Décisions immédiates :
- attribuer des bons d'achat de services à la personne (aide à domicile, garde d'enfant, soutien scolaire, ménage) de 200 euros pour les ménages bénéficiant de l'allocation personnalisée
d'autonomie à domicile (660 000 ménages), ou du complément mode de garde (470 000 familles) ou les 140 000familles ayant un enfant handicapé ou enfin les demandeurs d'emploi qui retrouvent du
travail et ont besoin de faire garder leur enfant. Ces bons seront entièrement financés par l'Etat. Ils seront versés avant la fin du 1er semestre.
- verser une prime de 150 euros aux familles qui ont des enfants scolarisés et qui bénéficient aujourd'hui de l'allocation de rentrée scolaire. Cette prime exceptionnelle sera versée en juin prochain.
- supprimer les deux derniers tiers provisionnels de l'impôt sur le revenu 2009 pour les plus de 4 millions de foyers fiscaux
de la première tranche d'imposition.
Un crédit d'impôt destiné aux ménages dépassant légèrement la limite de la première tranche permettra d'étendre la mesure à 2 millions de foyers supplémentaires.
Davantage de justice
sociale
Le chef de l’Etat a rappelé l’importance qu’il accordait aux questions du partage de la valeur ajoutée et du profit, entre
les salariés, les actionnaires et l'entreprise elle-même au travers de l'investissement.
Décisions immédiates :
- demander aux dirigeants des entreprises qui recourent massivement à du chômage partiel ou décident un licenciement économique d'ampleur de renoncer à leur bonus (comme cela avait été
demandé aux dirigeants des banques qui bénéficient d'aides publiques pour faire face à la crise).
- contrôle des aides publiques : rendre obligatoires l'information et la consultation du comité d'entreprise des sociétés de 50 salariés et plus lorsqu'une aide publique directe leur est versée. Le ministre du Travail Brice Hortefeux est chargé de préparer un décret "dans les meilleurs délais".

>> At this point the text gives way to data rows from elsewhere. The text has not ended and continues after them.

Lemma omap_matched_velocity previous time_delta :
  is_nan time_delta = false ->
  forall current : list point,
  Forall ge0 (omap (Spec.matched_velocity row_norm previous time_delta) current) /\
  (length (omap (Spec.matched_velocity row_norm previous time_delta) current)
   <= length current)%nat.
Proof.
  intros Hn. induction current as [|c rest [IH1 IH2]].
  - split; [constructor|reflexivity].
  - cbn [omap list_omap].
    destruct (Spec.matched_velocity row_norm previous time_delta c) as [v|] eqn:Ev.
    + split; [|simpl; lia].
      constructor; [|exact IH1].
      apply (matched_velocity_ge0 _ _ _ _ Hn Ev).
    + split; [exact IH1|simpl; lia].
Qed.

Lemma movement_ge0 previous current time_delta :
  is_nan time_delta = false -> Z.of_nat (length current) < 2 ^ 63 ->
  ge0 (Spec.movement row_norm previous current time_delta).
Proof.
  intros Hn Hlen. unfold Spec.movement.
  destruct previous as [previous|]; [|exact I].
  destruct current as [|c rest]; [exact I|].
  destruct (omap_matched_velocity previous time_delta Hn (c :: rest))
    as [Hge Hle].
  destruct (omap _ (c :: rest)) as [|v vs] eqn:E; [exact I|].
  apply np_mean_ge0; [discriminate| |exact Hge]. lia.
Qed.

(** For a time delta that is not NaN, the motion estimator returns a
    velocity that is not negative (and so not NaN), for every analyzer state
    and every position list. *)
Theorem velocity_never_negative self positions time_delta :
  is_nan time_delta = false ->
  Z.of_nat (length positions) < 2 ^ 63 ->
  exists v,
    calculate_movement self positions time_delta
    = Ok (v, set_previous_positions self positions) /\
    (0 <=? v)%float = true.
Proof.
  intros Hn Hlen. eexists. split; [apply calculate_movement_spec|].
  apply leb0_ge0, movement_ge0; assumption.
Qed.

Lemma velocity_never_negative_witness :
  exists v,
    calculate_movement (set_previous_positions (init (720, 1280)) [(100, 100)])
      [(103, 104)] 0.5
    = Ok (v, set_previous_positions
               (set_previous_positions (init (720, 1280)) [(100, 100)])
               [(103, 104)]) /\
    (0 <=? v)%float = true.
Proof.
  apply (velocity_never_negative
           (set_previous_positions (init (720, 1280)) [(100, 100)])
           [(103, 104)] 0.5); reflexivity.
Defined.

(** Every metrics record [analyze] returns for a time delta that is not NaN
    has its density score and its risk score in [0, 100] and a velocity that
    is not negative. *)
Theorem metrics_in_range `{Sklearn} self detections ts time_delta m self' :
  analyze self detections ts time_delta = Ok (m, self') ->
  is_nan time_delta = false ->
  Z.of_nat (length detections) < 2 ^ 63 ->
  in_0_100 (density_score m) /\
  in_0_100 (risk_score m) /\
  (0 <=? avg_velocity m)%float = true.
Proof.
  intros Ha Hn Hlen. apply analyze_Ok_inv in Ha.
  destruct Ha as (_ & _ & _ & _ & Hd & _ & _ & Hv & Hr).
  assert (Z.of_nat (length (centers_of detections)) < 2 ^ 63) as Hlen'
    by (unfold centers_of; rewrite length_map; exact Hlen).
  pose proof (movement_ge0 (previous_positions self) (centers_of detections)
                time_delta Hn Hlen') as Hge.
  pose proof (density_score_range self (Z.of_nat (length detections))
                ltac:(lia)) as Hds.
  rewrite <- Hd in Hds.
  split; [exact Hds|]. split.
  - pose proof (risk_score_range (Z.of_nat (length detections))
                  (density_score m) (high_density_zones m) _
                  ltac:(lia) (proj1 (leb0_ge0 _) (proj1 Hds)) Hge) as Hs.
    rewrite <- Hr in Hs. exact Hs.
  - rewrite Hv. apply leb0_ge0, round2_ge0, Hge.
Qed.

Incitations et propositions faites aux partenaires sociaux :
- créer une « mission d'analyse et de concertation », associant les partenaires sociaux sur le partage de la valeur ajoutée dans notre pays et son évolution, tant pour le secteur privé que pour
les entreprises publiques ;
- engager entre patronat et syndicats des discussions sur les thèmes du partage de la valeur et du profit, sur la base de l'analyse que Jean-Philippe COTIS en charge de la « mission d'analyse
et de concertation » remettra d’ici deux mois ;
Placer l'année 2009 sous le signe du dialogue
social
Décisions immédiates :
- créer avec les partenaires sociaux un comité d'évaluation et de suivi de la crise et des politiques économiques et sociales ;
Incitations et propositions faites aux partenaires sociaux :
-
inscrire à l'agenda social 2009 les thèmes qui font l’objet de négociations en cours ou qui doivent se tenir d’ici mi-2009 : les retraites complémentaires AGIRC/ARRCO ; le dialogue social dans
les très petites entreprises ; la médecine du travail ;
- inscrire de nouveaux thèmes : la gouvernance d'entreprise, la modernisation des institutions représentatives du personnel, l'égalité de rémunérations entre hommes et femmes ou encore la
modernisation des élections prud'homales.
La réaction de Xavier Bertrand :
L'UMP se félicite que la réunion avec les partenaires sociaux permettent des avancées substantielles en faveur des Français les plus touchés par la crise et que, par ailleurs, se dessinent de vraies réformes de structures pour permettre dans les prochains mois que le partage des profits dans notre pays soit plus juste.
Répondre par un plan global totalement tourné vers l'investissement pour sauver les emplois, source principale du pouvoir d'achat, et travailler ensuite avec les partenaires sociaux à répondre aux situations les plus difficiles des Français modestes et des Français moyens particulièrement impactés par la crise.
Cette stratégie est celle de l'efficacité et de la justice alors que tant de voix s'élèvent pour ressortir les solutions du passé qui ont déjà échouées avec un seul objectif : récupérer la souffrance des Français.
Notre pays a besoin comme en cas de catastrophe naturelle, de sang froid et d'attention à ceux qui souffrent, aux victimes, pas de grands moulinets démagogiques aux arrière-pensées trop visibles.